Input material:
════════════════════

(** server.js:258.  [newDate v] stands for the built-in [Date]: [None] when
    [isNaN(new Date(v).getTime())], otherwise
    [new Date(v).toISOString().split("T")[0]]. *)
Definition formatDateForZoho (newDate : JSVal -> option string) (dateValue : JSVal)
  : JSVal :=
  if negb (truthy dateValue) then JNull
  else
    match dateValue with
    | JStr s =>
        if date_shaped s then dateValue
        else match newDate dateValue with
             | None => JNull
             | Some day => JStr day
             end
    | _ =>
        match newDate dateValue with
        | None => JNull
        | Some day => JStr day
        end
    end.

(** server.js:1960, [GET /api/zoho/refresh-token] with its reply.
    [toISOString t] stands for [new Date(t).toISOString()], [None] when it
    throws its [RangeError]; [new Date(null)] is the epoch. *)
Definition refresh_token_reply (toISOString : Z -> option string) (now : Z)
  : Prog Response :=
  try_catch
    (set_token JNull;;
     set_expiry None;;
     token <- getZohoAccessToken now;;
     expiry <- get_expiry;;
     match toISOString (match expiry with Some e => e | None => 0 end) with
     | Some iso =>
         Ret {| code := 200;
                body := JObj [("success", JBool true);
                              ("message", JStr "Token refreshed successfully");
                              ("tokenExpiry", JStr iso)] |}
     | None => Throw (Error "Invalid time value")
     end)
    (fun error =>
       Ret {| code := 500;
              body := JObj [("success", JBool false);
                            ("message", JStr "Failed to refresh token");
                            ("error", JStr (message error))] |}).

(** server.js:686-702 of [POST /api/vendors]: the token is obtained in a
    [try] of its own; the handler replies 401 at once when that fails, and
    goes on with the token otherwise. *)
Definition vendors_authenticate (now : Z) : Prog (Response + JSVal) :=
  try_catch
    (token <- getZohoAccessToken now;; Ret (inr token))
    (fun tokenError =>
       Ret (inl {| code := 401;
                   body := JObj [("success", JBool false);
                                 ("message", JStr "Failed to authenticate with Zoho");
                                 ("error",
                                  JObj [("code", JStr "AUTH_FAILED");
                                        ("details", JStr (message tokenError));
                                        ("message",
                                         JStr "Invalid OAuth token or credentials");
                                        ("status", JStr "error")])] |})).

(** server.js:396-413 of [POST /api/claims], up to the [await]: the reply
    when no URL is configured, otherwise the requests, every one started
    by [webhookUrls.map] before the handler awaits any. *)
Definition claims_launch (env : option string) : Response + Flight :=
  let webhookUrls := webhook_urls env in
  if (List.length webhookUrls =? 0)%nat then
    inl {| code := 500;
           body := JObj [("success", JBool false);
                         ("message", JStr "No webhook URLs configured")] |}
  else inr (launch (List.length webhookUrls)).

(** server.js:415-440: the handler is suspended at
    [await Promise.allSettled(requests)]; [None] while it is, its reply
    once it has resumed with the results. *)
Definition claims_resume (fl : Flight) : option Response :=
  match allSettled fl with
  | Some results => Some (claims_report results)
  | None => None
  end.

(** server.js:968-1004 of [POST /api/vendors], from the [await] on: with
    no URL the handler does not await; otherwise [None] while it is
    suspended, [webhookResults] once it has resumed. *)
Definition vendor_resume (env : option string) (fl : Flight) : option WebhookResults :=
  let webhookUrls := webhook_urls env in
  let webhookResults := {| successCount := 0; failureCount := 0; details := [] |} in
  if (0 <? List.length webhookUrls)%nat then
    match allSettled fl with
    | Some results => Some (forEach (vendor_record webhookUrls) results webhookResults)
    | None => None
    end
  else Some webhookResults.

End Server.
(* ================================================================= *)
(** ** src/server.js, the upload server (lines 1-112) *)

Module ServerV1.

(** [r.status === "fulfilled"]. *)
Definition fulfilled (r : Settled) : bool :=
  match r with
  | Fulfilled _ => true
  | Rejected _ => false
  end.

(** server.js:79-87: what follows [await Promise.allSettled(requests)];
    [fileSaved] is [!!file]. *)
Definition claims_report (fileSaved : bool) (results : list Settled) : Response :=
  let successCount := Z.of_nat (List.length (filter fulfilled results)) in
  {| code := 200;
     body := JObj [("success", JBool true);
                   ("message", JStr "Claim and file processed");
                   ("fileSaved", JBool fileSaved);
                   ("webhookSuccess", JNum successCount)] |}.

(** server.js:66-87 of [POST /api/claims]: axios is called without
    [validateStatus], and the list is not tested for emptiness. *)
Definition claims_webhooks (env : option string) (fileSaved : bool) (net : Net) : Response :=
  let webhookUrls := webhook_urls env in
  claims_report fileSaved (settle_all default_validateStatus net webhookUrls).

End ServerV1.

(* ================================================================= *)
(** ** src/index.js *)

Module Index.

Definition token_url : string := "https://accounts.zoho.in/oauth/v2/token".

(** index.js:41; [now] is the [Date.now()] of line 42.  There is no
    [try], no probe and no test of [response.data.access_token]. *)
Definition getZohoAccessToken (now : Z) : Prog JSVal :=
  c <- Read Ret;;
  if truthy (zohoAccessToken c) && truthy_time (tokenExpiryTime c)
     && before now (tokenExpiryTime c)
  then get_token
  else
    (response <- axios (ReqPost token_url "refresh_token" None) default_validateStatus;;
     access_token <- member (data response) "access_token";;
     set_token access_token;;
     set_expiry (Some (now + 55 * 60 * 1000));;
     get_token).

Inductive handler : Prog JSVal -> Prop :=
| handler_get (now : Z) : handler (getZohoAccessToken now).

(** index.js:652. *)
Definition generateToken (now : Date) : string :=
  "CS" ++
  slice_last2 (num_to_string (getFullYear now)) ++
  pad (getMonth now + 1) ++
  pad (getDate now) ++
  pad (getHours now) ++
  pad (getMinutes now) ++
  pad (getSeconds now).

(** index.js:667, [const tokenNumber = generateToken();] at module level:
    evaluated when the file is loaded, at [loaded]. *)
Definition tokenNumber (loaded : Date) : string := generateToken loaded.

Record CashSlip : Type := mkCashSlip {
  Name : string;
  Contact_Name : JSVal
}.

(** index.js:720, the [Name] and [Contact_Name] of the Cash Slip payload
    built by a request handled at [now]. *)
Definition sales_create_payload (loaded now : Date) (contactId : JSVal) : CashSlip :=
  {| Name := tokenNumber loaded; Contact_Name := contactId |}.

════════════════════

Description of the task:
Repeat each of the records exactly as written.

Task solution:
(** server.js:258.  [newDate v] stands for the built-in [Date]: [None] when
    [isNaN(new Date(v).getTime())], otherwise
    [new Date(v).toISOString().split("T")[0]]. *)
Definition formatDateForZoho (newDate : JSVal -> option string) (dateValue : JSVal)
  : JSVal :=
  if negb (truthy dateValue) then JNull
  else
    match dateValue with
    | JStr s =>
        if date_shaped s then dateValue
        else match newDate dateValue with
             | None => JNull
             | Some day => JStr day
             end
    | _ =>
        match newDate dateValue with
        | None => JNull
        | Some day => JStr day
        end
    end.

(** server.js:1960, [GET /api/zoho/refresh-token] with its reply.
    [toISOString t] stands for [new Date(t).toISOString()], [None] when it
    throws its [RangeError]; [new Date(null)] is the epoch. *)
Definition refresh_token_reply (toISOString : Z -> option string) (now : Z)
  : Prog Response :=
  try_catch
    (set_token JNull;;
     set_expiry None;;
     token <- getZohoAccessToken now;;
     expiry <- get_expiry;;
     match toISOString (match expiry with Some e => e | None => 0 end) with
     | Some iso =>
         Ret {| code := 200;
                body := JObj [("success", JBool true);
                              ("message", JStr "Token refreshed successfully");
                              ("tokenExpiry", JStr iso)] |}
     | None => Throw (Error "Invalid time value")
     end)
    (fun error =>
       Ret {| code := 500;
              body := JObj [("success", JBool false);
                            ("message", JStr "Failed to refresh token");
                            ("error", JStr (message error))] |}).

(** server.js:686-702 of [POST /api/vendors]: the token is obtained in a
    [try] of its own; the handler replies 401 at once when that fails, and
    goes on with the token otherwise. *)
Definition vendors_authenticate (now : Z) : Prog (Response + JSVal) :=
  try_catch
    (token <- getZohoAccessToken now;; Ret (inr token))
    (fun tokenError =>
       Ret (inl {| code := 401;
                   body := JObj [("success", JBool false);
                                 ("message", JStr "Failed to authenticate with Zoho");
                                 ("error",
                                  JObj [("code", JStr "AUTH_FAILED");
                                        ("details", JStr (message tokenError));
                                        ("message",
                                         JStr "Invalid OAuth token or credentials");
                                        ("status", JStr "error")])] |})).

(** server.js:396-413 of [POST /api/claims], up to the [await]: the reply
    when no URL is configured, otherwise the requests, every one started
    by [webhookUrls.map] before the handler awaits any. *)
Definition claims_launch (env : option string) : Response + Flight :=
  let webhookUrls := webhook_urls env in
  if (List.length webhookUrls =? 0)%nat then
    inl {| code := 500;
           body := JObj [("success", JBool false);
                         ("message", JStr "No webhook URLs configured")] |}
  else inr (launch (List.length webhookUrls)).

(** server.js:415-440: the handler is suspended at
    [await Promise.allSettled(requests)]; [None] while it is, its reply
    once it has resumed with the results. *)
Definition claims_resume (fl : Flight) : option Response :=
  match allSettled fl with
  | Some results => Some (claims_report results)
  | None => None
  end.

(** server.js:968-1004 of [POST /api/vendors], from the [await] on: with
    no URL the handler does not await; otherwise [None] while it is
    suspended, [webhookResults] once it has resumed. *)
Definition vendor_resume (env : option string) (fl : Flight) : option WebhookResults :=
  let webhookUrls := webhook_urls env in
  let webhookResults := {| successCount := 0; failureCount := 0; details := [] |} in
  if (0 <? List.length webhookUrls)%nat then
    match allSettled fl with
    | Some results => Some (forEach (vendor_record webhookUrls) results webhookResults)
    | None => None
    end
  else Some webhookResults.

End Server.
(* ================================================================= *)
(** ** src/server.js, the upload server (lines 1-112) *)

Module ServerV1.

(** [r.status === "fulfilled"]. *)
Definition fulfilled (r : Settled) : bool :=
  match r with
  | Fulfilled _ => true
  | Rejected _ => false
  end.

(** server.js:79-87: what follows [await Promise.allSettled(requests)];
    [fileSaved] is [!!file]. *)
Definition claims_report (fileSaved : bool) (results : list Settled) : Response :=
  let successCount := Z.of_nat (List.length (filter fulfilled results)) in
  {| code := 200;
     body := JObj [("success", JBool true);
                   ("message", JStr "Claim and file processed");
                   ("fileSaved", JBool fileSaved);
                   ("webhookSuccess", JNum successCount)] |}.

(** server.js:66-87 of [POST /api/claims]: axios is called without
    [validateStatus], and the list is not tested for emptiness. *)
Definition claims_webhooks (env : option string) (fileSaved : bool) (net : Net) : Response :=
  let webhookUrls := webhook_urls env in
  claims_report fileSaved (settle_all default_validateStatus net webhookUrls).

End ServerV1.

(* ================================================================= *)
(** ** src/index.js *)

Module Index.

Definition token_url : string := "https://accounts.zoho.in/oauth/v2/token".

(** index.js:41; [now] is the [Date.now()] of line 42.  There is no
    [try], no probe and no test of [response.data.access_token]. *)
Definition getZohoAccessToken (now : Z) : Prog JSVal :=
  c <- Read Ret;;
  if truthy (zohoAccessToken c) && truthy_time (tokenExpiryTime c)
     && before now (tokenExpiryTime c)
  then get_token
  else
    (response <- axios (ReqPost token_url "refresh_token" None) default_validateStatus;;
     access_token <- member (data response) "access_token";;
     set_token access_token;;
     set_expiry (Some (now + 55 * 60 * 1000));;
     get_token).

Inductive handler : Prog JSVal -> Prop :=
| handler_get (now : Z) : handler (getZohoAccessToken now).

(** index.js:652. *)
Definition generateToken (now : Date) : string :=
  "CS" ++
  slice_last2 (num_to_string (getFullYear now)) ++
  pad (getMonth now + 1) ++
  pad (getDate now) ++
  pad (getHours now) ++
  pad (getMinutes now) ++
  pad (getSeconds now).

(** index.js:667, [const tokenNumber = generateToken();] at module level:
    evaluated when the file is loaded, at [loaded]. *)
Definition tokenNumber (loaded : Date) : string := generateToken loaded.

Record CashSlip : Type := mkCashSlip {
  Name : string;
  Contact_Name : JSVal
}.

(** index.js:720, the [Name] and [Contact_Name] of the Cash Slip payload
    built by a request handled at [now]. *)
Definition sales_create_payload (loaded now : Date) (contactId : JSVal) : CashSlip :=
  {| Name := tokenNumber loaded; Contact_Name := contactId |}.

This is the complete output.